Making new connections: it's what this nursery is about:

Gardens often speak to our earliest memories and we use them to reconnect with people and places we love. Just as we adorn our homes with photographs and mementoes of relatives and friends, so we give pride of place in our plantings to a flower that was mother’s favourite, or a shrub that was a familiar sight in some far off land. Which is why, often, the plants used are foreign to our Ontario landscape. Nevertheless, these alien plants spell home, both for immigrants and in many cases for those whose families have been here for generations, because culturally their roots are elsewhere, on continents where the sight or scent of lilac or tulips or peonies tugs at the heartstrings and brings comfort.

The problem is that, unlike our indoor space, our outdoors is home to others – to plants, birds, amphibians, insects, mammals that have evolved here together for millennia. It’s their only true home, and they need each other to create a food web that starts with micro-organisms in the soil and culminates in the raptor circling overhead.

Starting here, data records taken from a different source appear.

(* ===== verification/Transport.v ===== *)
(** * Transports: [transport.h] and [transport.cc]

    The abstract class [Transport] as a class of operations, the frames on top of
    it ([read_message], [output]), and the transport kinds with their text form.
    [ReliableTransport] is what the protocol clients rely on: it relates the
    operations to the bytes sent and the bytes still to arrive.
    [script_transport], a peer with a prepared answer, is an instance. *)

From S2P Require Import Prelude Llio.

Local Open Scope Z_scope.
Local Open Scope alba_scope.

Inductive Kind := tcp | rdma.
#[export] Instance Kind_eq_dec : EqDecision Kind.
Proof. solve_decision. Defined.

Definition print_Kind (t : Kind) : bytes :=
  match t with tcp => str "TCP" | rdma => str "RDMA" end.

(** [is >> s]: leading white space is skipped, the word ends at the next one; no
    word at all sets [failbit]. *)
Definition is_space (b : byte) : bool :=
  let c := byte.unsigned b in (c =? 32) || ((9 <=? c) && (c <=? 13)).
Fixpoint skip_space (s : bytes) : bytes :=
  match s with b :: s' => if is_space b then skip_space s' else s | [] => [] end.
Fixpoint take_word (s : bytes) : bytes * bytes :=
  match s with
  | b :: s' => if is_space b then ([], s) else let '(w, r) := take_word s' in (b :: w, r)
  | [] => ([], [])
  end.
Definition read_word : M istream bytes := fun st =>
  if is_good st then
    let '(w, r) := take_word (skip_space (is_content st)) in
    (Ret w, Istream r (negb (bool_decide (w = []))))
  else (Ret [], st).
(** [t] keeps its value when the word is not a kind. *)
Definition parse_Kind (t : Kind) : M istream Kind :=
  s ← read_word;
  if bool_decide (s = str "TCP") then mret tcp
  else if bool_decide (s = str "RDMA") then mret rdma
  else modify (fun st => Istream (is_content st) false) ;; mret t.

(** The virtual functions.  [read_exact n] returns the bytes stored into the
    caller's buffer; both lengths are [int]s. *)
Class Transport (T : Type) := {
  expires_from_now : Z -> M T unit;
  write_exact : bytes -> M T unit;
  read_exact : Z -> M T bytes }.

(** [steady_clock::duration::max()], in nanoseconds. *)
Definition duration_max : Z := 2 ^ 63 - 1.

Section frames.
Context `{Transport T}.

(** [const int len] in the lambda converts the [uint32_t]. *)
Definition read_message : M T message.t :=
  mb ← message_buffer.from_reader (fun len => read_exact (s32 len));
  mret (message.make mb).

(** [output] takes the builder by reference: the frame's size is stored in it. *)
Definition output : M (T * message_builder.t) unit :=
  message_builder.output_using snd (fun b s => (s.1, b))
    (fun frame => zoom fst (fun t s => (t, s.2)) (write_exact frame)).
End frames.

(** ** The contract *)

(** [incoming t] is what the peer will have sent by the end, [outgoing t] what has
    been sent to it; a [live] transport completes every operation the peer's bytes
    suffice for, provided that the timeouts it is given are [patient] enough. *)
Class ReliableTransport (T : Type) `{Transport T} := {
  incoming : T -> bytes;
  outgoing : T -> bytes;
  live : T -> Prop;
  patient : Z -> Prop;
  patient_max : patient duration_max;
  expires_spec d t : live t -> patient d ->
    exists t', expires_from_now d t = (Ret tt, t') /\ live t' /\
      incoming t' = incoming t /\ outgoing t' = outgoing t;
  write_exact_spec bs t : live t ->
    exists t', write_exact bs t = (Ret tt, t') /\ live t' /\
      incoming t' = incoming t /\ outgoing t' = outgoing t ++ bs;
  read_exact_spec bs rest t : live t -> incoming t = bs ++ rest ->
    exists t', read_exact (len bs) t = (Ret bs, t') /\ live t' /\
      incoming t' = rest /\ outgoing t' = outgoing t }.

(** No read returns more than it was asked for, whatever the peer sends. *)
Class BoundedReads (T : Type) `{Transport T} := {
  read_exact_length n t bs t' : 0 <= n -> read_exact n t = (Ret bs, t') -> len bs <= n }.

(** A peer that has its answers ready. *)
Record script := Script { sc_incoming : bytes; sc_outgoing : bytes }.
#[export] Instance script_transport : Transport script := {
  expires_from_now _ := mret tt;
  write_exact bs := modify (fun t => Script (sc_incoming t) (sc_outgoing t ++ bs));
  read_exact n := fun t =>
    if n <=? len (sc_incoming t) then
      (Ret (take (Z.to_nat n) (sc_incoming t)),
       Script (drop (Z.to_nat n) (sc_incoming t)) (sc_outgoing t))
    else (Throw (ExnTransport (Transport_exception (str "eof"))), t) }.

(** The frame that carries [bs]. *)
Definition frame (bs : bytes) : bytes := le_split 4 (len bs) ++ bs.

(** ** Facts *)

#[export] Instance script_reliable : ReliableTransport script.
Proof.
  refine {| incoming := sc_incoming; outgoing := sc_outgoing; live := fun _ => True; patient := fun _ => True |}.
  - done.
  - intros d t _ _. by exists t.
  - intros bs t _. by eexists.
  - intros bs rest t _ E. simpl. rewrite E. pose proof (len_nonneg rest).
    replace (len bs <=? _) with true by (symmetry; rewrite len_app; lia).
    unfold len. rewrite Nat2Z.id, take_app_length, drop_app_length. by eexists.
Defined.

#[export] Instance script_bounded : BoundedReads script.
Proof.
  split. intros n t bs t' Hn. simpl. destruct (_ <=? _); [|done]. intros [= <- _].
  unfold len. rewrite length_take. lia.
Defined.

Section facts.
Context `{RT : ReliableTransport T}.

Lemma read_message_spec bs rest t :
  live t -> len bs < 2 ^ 31 -> incoming t = frame bs ++ rest ->
  exists t', read_message t
    = (Ret (message.make (message_buffer.fresh bs (len bs))), t') /\ live t' /\
    incoming t' = rest /\ outgoing t' = outgoing t.
Proof.
  intros Hl Hb Hi. unfold frame in Hi. rewrite <- app_assoc in Hi. pose proof (len_nonneg bs).
  destruct (read_exact_spec _ _ t Hl Hi) as (t1 & H1 & Hl1 & Hi1 & Ho1).
  destruct (read_exact_spec _ _ t1 Hl1 Hi1) as (t2 & H2 & Hl2 & Hi2 & Ho2).
  exists t2. split; [|split_and!; congruence].
  unfold read_message, message_buffer.from_reader, mbind, M_bind.
  rewrite len_le_split in H1. change (s32 4) with (Z.of_nat 4). rewrite H1.
  rewrite len_le_split. unfold mret, M_ret.
  cbv zeta. rewrite le_combine_split_small by (simpl; lia). rewrite s32_small by lia. simpl. by rewrite H2.
Qed.

Lemma output_spec t b :
  live t -> wf_builder b -> len (contents b) < 2 ^ 31 ->
  exists t' b', output (t, b) = (Ret tt, (t', b')) /\ live t' /\ wf_builder b' /\
    incoming t' = incoming t /\ outgoing t' = outgoing t ++ frame (contents b).
Proof.
  intros Hl Hwf Hsmall. destruct (framed_spec b Hwf) as (Hwf' & Hc & Hp & Hf).
  destruct (write_exact_spec (message_builder.as_string (message_builder.framed b)) t Hl)
    as (t' & Hw & Hl' & Hi & Ho).
  exists t', (message_builder.framed b). split; [|split_and!; try done].
  - unfold output, message_builder.output_using. rewrite modify_bind, gets_bind.
    unfold zoom; cbn [fst snd]. by rewrite Hw.
  - by rewrite Ho, Hf.
Qed.
End facts.

(** ** Properties *)

(** A transport kind is read back from its printed form, whatever white space
    surrounds it; any other word leaves the kind alone and fails the stream. *)
Theorem kind_roundtrip k t rest :
  parse_Kind t (Istream (str "  " ++ print_Kind k ++ str " " ++ rest) true)
  = (Ret k, Istream (str " " ++ rest) true) /\
  (forall s st, fst (read_word st) = Ret s -> s <> str "TCP" -> s <> str "RDMA" ->
     fst (parse_Kind t st) = Ret t /\ is_good (snd (parse_Kind t st)) = false).
Proof.
  split; [by destruct k|]. intros s st Hs H1 H2. unfold parse_Kind.
  destruct (read_word st) as [o st'] eqn:E. simpl in Hs. subst o.
  rewrite (bind_ret_eq _ _ _ _ _ E). by rewrite !bool_decide_eq_false_2.
Qed.

Lemma kind_roundtrip_witness :
  parse_Kind tcp (Istream (str "  RDMA x") true) = (Ret rdma, Istream (str " x") true) /\
  is_good (snd (parse_Kind rdma (Istream (str "tcp") true))) = false.
Proof.
  split; [apply (kind_roundtrip rdma tcp (str "x"))|].
  apply (proj2 (kind_roundtrip rdma rdma []) (str "tcp") (Istream (str "tcp") true));
    [reflexivity|discriminate|discriminate].
Defined.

But many of us have little emotional connection to the plants that are part of this ecosystem. Many of the plants have been dismissively named ‘weeds’ – as with Butterfly Weed, Milkweed, Ironweed, Joe Pye Weed, Sneezeweed (aka Helen’s Flower, mistakenly thought to cause hay fever), all of them magnificent with lovely flowering, but somehow demeaned when compared with the flowers of the English cottage garden or exotic offerings from Asia and South America. Never mind that the wealthy and fashionable in England and Europe went crazy for imported North American plants in the 18th and 19th centuries! Fortunately, fashion has cycled back to home soil and our native plants are now favoured here, where they belong.